Vereine die sich mit dem Roten Stern schmücken,gibt es nicht viele. Warum nennt Ihr Euch nicht Fortuna oder Eintracht, sondern Roter Stern Altenburg?

> Gute Frage. Jeder definiert den Namen "Roter Stern" anders. Der Konsens war gewesen,dass wir uns dem Mainstream entziehen wollten und eine Alternative in der verkrusteten Altenburger Fußballlandschaft setzen wollen. Fortuna und Eintracht sind herkömmliche Namen und unterstreicht nicht den alternativen Charakter des Vereines. Ziel ist natürlich auch den Zusammenhalt in der Szene zu stärken und mit diesem Namen Anlaufpunkt zu sein für das richtige Klientel. Die alternative Szene zu betonen und ein Netzwerk versuchen aufzubauen mit dem Namen Roter Stern. Wir haben mitgezogen, jetzt müssten andere Städte ran. Wäre doch schön,wenn der Name "Roter Stern" in Deutschland in aller Mund ist. Und alternative Leute in den unterschiedlichen Regionen einen Anlaufpunkt haben.

Gab es gar Vorbilder?

> Ja, gab es. Die Frage ist nicht schwierig zu beantworten. Natürlich war das Vorbild der Rote Stern Leipzig. Einige Leute pflegen seit längere Zeit Kontakte untereinander. Man trifft sich bei St.Pauli und Chemie. Momentan seid ihr noch der großer Bruder in Sachen Bekanntheitsgrad,Öffentlichkeitsarbeit und sportliche Situation. Wir versuchen aber irgendwann mitzuhalten. Aber das ist natürlich in einer Kleinstadt schwieriger als in Leipzig mit sehr guter Infrastruktur innerhalb der Szene.

Waren Eure Ambitionen diesen Verein zu gründen ausschließlich sportlicher Natur? Oder seid Ihr auch auf dem politischen/kulturellen Gebiet aktiv?
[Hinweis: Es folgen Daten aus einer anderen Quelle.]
(* ===== verification/Cache.v ===== *)
(** * The idempotency response cache (service/daemon/fractalsqld.c)

    The 256-slot FIFO ring of replayable UDF_CALL replies: lookup, replay and
    insertion with the byte accounting.  An empty slot (body NULL) is [None];
    the success of malloc is an argument of the operations that allocate. *)

From S2P Require Import Prelude Wire.

Definition FSQ_CACHE_ENTRIES : nat := 256.
Definition FSQ_CACHE_MAX_BYTES : Z := 64 * 1024 * 1024.
Definition FSQ_CACHE_ENTRY_MAX : Z := 8 * 1024 * 1024.

(** struct fsq_reply *)
Record fsq_reply := { r_status : Z; r_core_rc : Z; r_body : list Z }.
Definition reply0 : fsq_reply := {| r_status := 0; r_core_rc := 0; r_body := [] |}.
#[export] Instance fsq_reply_eq_dec : EqDecision fsq_reply.
Proof. solve_decision. Defined.

Definition blen (l : list Z) : Z := Z.of_nat (length l).

(** struct fsq_cache_entry, occupied *)
Record fsq_cache_entry := { e_token : Z; e_reply : fsq_reply; e_name : list Z }.
Definition e_len (e : fsq_cache_entry) : Z := blen (r_body (e_reply e)).

(** g_cache, g_cache_next, g_cache_bytes *)
Record cache := { g_cache : list (option fsq_cache_entry); g_cache_next : nat; g_cache_bytes : Z }.
Definition cache0 : cache :=
  {| g_cache := repeat None FSQ_CACHE_ENTRIES; g_cache_next := 0; g_cache_bytes := 0 |}.

Definition slot_len (s : option fsq_cache_entry) : Z := match s with Some e => e_len e | None => 0 end.
Definition has_token (token : Z) (s : option fsq_cache_entry) : bool :=
  match s with Some e => e_token e =? token | None => false end.
Definition slot_at (c : cache) (i : nat) : option fsq_cache_entry := mjoin (g_cache c !! i).
(** One round of the frame loop: [None] closes the connection, otherwise the
    unread input and the reply's bytes.  [input] is what the peer sends until
    it closes or stays idle. *)
Definition serve_frame (sy : sys) (cur : fsq_config) (conn : Z) (sent : bool) (input : list Z) : M (option (list Z * list Z)) :=
  if (length input <? FSQ_HEADER_LEN)%nat then ret None
  else
    let hdr := take FSQ_HEADER_LEN input in
    let rest := drop FSQ_HEADER_LEN input in
    match fsq_header_decode hdr with
    | None => ret None
    | Some h =>
        if negb (h_version h =? FSQ_PROTOCOL_VERSION) || negb (h_auth_len h =? FSQ_TAG_LEN) then ret None
        else if FSQ_MAX_PAYLOAD <? h_payload_len h then ret None
        else if negb (Z.land (h_flags h) FSQ_FLAG_RESPONSE =? 0) then ret None
        else if (length rest <? 32)%nat then ret None
        else
          let tag := take 32 rest in
          let rest := drop 32 rest in
          let n := Z.to_nat (h_payload_len h) in
          let* ok := if (n =? 0)%nat then ret true else malloc in
          if negb ok || (length rest <? n)%nat then ret None
          else
            let payload := take n rest in
            let* want := mac (key_bytes cur) hdr payload in
            if negb (fsq_ct_equal tag want 32) then ret None
            else
              let* rep := dispatch sy cur conn h payload in
              let* out := send_reply sent (key_bytes cur) h rep in
              ret (match out with Some o => Some (drop n rest, o) | None => None end)
    end.
Lemma init_reg conn p (d : D) : let d' := snd (handle_init malloc_ok conn p d) in reg_step conn d d' /\ (AdapterLaws -> forall n, debt d' n = debt d n).
Proof.
  intros d'. subst d'. destruct (handle_init_outcome conn p d) as [m rep|m rep name args w msg Hu _|m rep name args w i Hu _|m name kind c args w i body Hu _].
  - split; [by apply RS_same|done].
  - split; [by apply RS_same|]. intros laws n. unfold debt. cbn [bump set_ids set_world d_world]. by rewrite (law_failed laws _ _ _ _ _ Hu).
  - split; [by apply RS_skip|]. intros laws n. unfold debt. cbn [set_ids set_world d_world]. rewrite (law_deinit laws), (law_init laws _ _ _ _ _ Hu).
    unfold keys. cbn [set_ids set_world d_handles]. lia.
  - split; [by eapply RS_open|]. intros laws n. unfold debt. cbn [set_ids set_handles set_world d_world].
    rewrite (law_init laws _ _ _ _ _ Hu). unfold keys. cbn [set_ids set_handles d_handles map count k_name hkey_of fst snd hd_name]. lia.
Qed.
Lemma front_reg conn token p (d : D) : let d' := snd (call_front malloc_ok conn token p d) in reg_step conn d d' /\ (AdapterLaws -> forall n, debt d' n = debt d n).
Proof.
  intros d'. subst d'. destruct (call_front_outcome conn token p d); (split; [apply RS_same; [|done]|intros laws n0; unfold debt; f_equal; f_equal]); try done.
  all: by apply upd_keys.
Qed.
Lemma exec_reg conn c (d : D) : let d' := snd (call_exec conn c d) in reg_step conn d d' /\ (AdapterLaws -> forall n, debt d' n = debt d n).
Proof.
  cbv zeta. unfold call_exec. destruct (handle_find_locked _ _ _) as [h|]; [|split; [by apply RS_same|done]].
  destruct (udf_main _ _ _ _) as [[w i] o] eqn:Em. cbn [snd]. assert (Hk : keys (set_handles (upd_handle (cl_id c) (with_init i) (d_handles d)) (set_world w d)) = keys d) by by apply upd_keys.
  split; [by apply RS_same|]. intros laws n. unfold debt. rewrite Hk. cbn [set_handles set_world d_world]. by rewrite (law_main laws _ _ _ _ _ _ _ Em).
Qed.
Lemma result_reg conn c out (d : D) : let d' := snd (call_result malloc_ok conn c out d) in
  keys d' = keys d /\ d_next_handle d' = d_next_handle d /\ d_world d' = d_world d.
Proof.
  cbv zeta.
  assert (Q : forall A (m : M A), quiet m -> keys (snd (m d)) = keys d /\ d_next_handle (snd (m d)) = d_next_handle d /\ d_world (snd (m d)) = d_world d)
    by (intros A m Hq; by destruct (Hq d) as [n ->]).
  assert (C : keys (snd (core_fail malloc_ok (cl_id c) d)) = keys d /\ d_next_handle (snd (core_fail malloc_ok (cl_id c) d)) = d_next_handle d /\ d_world (snd (core_fail malloc_ok (cl_id c) d)) = d_world d).
  { unfold core_fail. destruct (existsb _ _); [|by apply (Q _ _ (quiet_set_text _ _))].
    destruct (quiet_set_text FSQ_ERR_BUSY (bs "cancelled") (set_handles (upd_handle (cl_id c) (with_cancelled false) (d_handles d)) d)) as [n ->].
    split; [by apply upd_keys|done]. }
  unfold call_result. destruct (cl_kind c); repeat case_match; first [done | apply Q; auto with quiet].
Qed.
Lemma finish_reg conn c out (d : D) : let d' := snd (call_finish malloc_ok conn c out d) in reg_step conn d d' /\ (AdapterLaws -> forall n, debt d' n = debt d n).
Proof.
  cbv zeta. unfold call_finish, bind. pose proof (result_reg conn c out d) as Hr. destruct (call_result malloc_ok conn c out d) as [rep d1].
  cbn [snd] in Hr. destruct Hr as (Hk & Hn & Hw).
  assert (Hrec : keys (snd (call_record malloc_ok c rep d1)) = keys d1 /\ d_next_handle (snd (call_record malloc_ok c rep d1)) = d_next_handle d1 /\ d_world (snd (call_record malloc_ok c rep d1)) = d_world d1).
  { unfold call_record. destruct (negb _ && _); [|done]. by destruct (cacheable _ _ _). }
  destruct (call_record malloc_ok c rep d1) as [[] d2]. cbn [snd ret] in *. destruct Hrec as (Hk2 & Hn2 & Hw2).
  split; [apply RS_same; congruence|]. intros laws n. unfold debt. by rewrite Hk2, Hk, Hw2, Hw.
Qed.

Lemma unlink_spec conn id (l : list H) h l' : unlink_handle conn id l = Some (h, l') ->
  hd_id h = id /\ hd_owner h = conn /\ sublist l' l /\ (forall x, In x l -> hd_owner x <> conn -> In x l') /\
  forall n, count n (map hkey_of l) = count n (map hkey_of l') + one (hd_name h) n.
Proof.
  revert h l'. induction l as [|x l IH]; intros h l' E; cbn [unlink_handle] in E; [done|].
  destruct ((hd_id x =? id) && (hd_owner x =? conn)) eqn:Ex.
  - injection E as <- <-. bools. split_and!; [lia|lia|by apply sublist_cons| |intros n; cbn [map count]; change (k_name (hkey_of x)) with (hd_name x); lia].
    intros y [<-|Hy] Hne; [lia|done].
  - destruct (unlink_handle conn id l) as [[h1 r]|]; [|done]. injection E as <- <-. destruct (IH h1 r eq_refl) as (H1 & H2 & H3 & H4 & H5).
    split_and!; [done|done|by apply sublist_skip| |intros n; cbn [map count]; rewrite H5; lia].
    intros y [<-|Hy] Hne; [by left|right; by apply H4].
Qed.
Lemma sublist_map {A B} (f : A -> B) l k : sublist l k -> sublist (map f l) (map f k).
Proof. induction 1; cbn; by constructor. Qed.
Lemma filter_count n (f : H -> bool) l :
  count n (map hkey_of l) = count n (map hkey_of (List.filter (fun h => negb (f h)) l)) + count n (map hkey_of (List.filter f l)).
Proof. induction l as [|h l IH]; [done|]. cbn [List.filter map count]. destruct (f h); cbn [negb map count]; lia. Qed.
Lemma count_rev n l : count n (rev l) = count n l.
Proof.
  assert (Ha : forall a b, count n (a ++ b) = count n a + count n b) by (induction a as [|x a IH]; intros b; [done|]; cbn [app count]; rewrite IH; lia).
  induction l as [|x l IH]; [done|]. cbn [rev]. rewrite Ha. cbn [count]. lia.
Qed.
>Dies sieht natürlich auch jeder anders. Einige versuchen schon latent politischen Einfluß auf die Fußballandschaft zu nehmen. Dies halte ich auch für völlig legitim. Man ist eben immer noch ein politischer Mensch auch wenn man ins Stadion geht und gibt sein Gehirn nicht am Eingang ab. Fußball hat eben etwas mit der Gesellschaftspolitik zu tun - innere Sicherheit oder Vereinspolitik. Ich muß aber für den großen Teil der Spieler und Fans schreiben und die Mehrheit der Leute will mit Politik nicht in Verbindung gebracht werden. Es geht den Leuten einfach nur um sportliche Betätigung und Spaß an der Freud. Auch ist dies natürlich auf offizieller Seite besser, unser Name stößt einigen Leuten schon genug auf. Man muß die Antwort also differenzieren, das Gros der Leute sieht den Verein aber als sportlich und kulturell und weniger als eine politische Plattform. Wir sind politisch alternativ und lassen uns von niemanden vereinnahmen. Jeder ist herzlich eingeladen die Spiele zu besuchen,außer natürlich rechte und konservative Nasen,aber die kommen aufgrund des Names natürlich sowieso nicht.

Aus was für Leuten setzt Ihr Euch zusammen, geht es den meisten hauptsächlich ums Fußball spielen?

>Die Frage kann man schnell mit "ja" beantworten. Einige Leute haben früher als Teenager in anderen Vereinen gespielt und haben sich in Freizeitmannschaften fit gehalten. Jetzt haben wir mit unserem Verein eine Alternative. Die meisten Leute haben eigentlich alle Bock zum Fußball,aber natürlich darf auch der Spaß nach dem Spiel nicht zu kurz kommen. Aus was für Leuten? hm - schwierig. Wir lassen uns in keine Schablone pressen. Sagen wir alternativ, dies ist ein weites Feld. Dies zählt für Fans und Spieler.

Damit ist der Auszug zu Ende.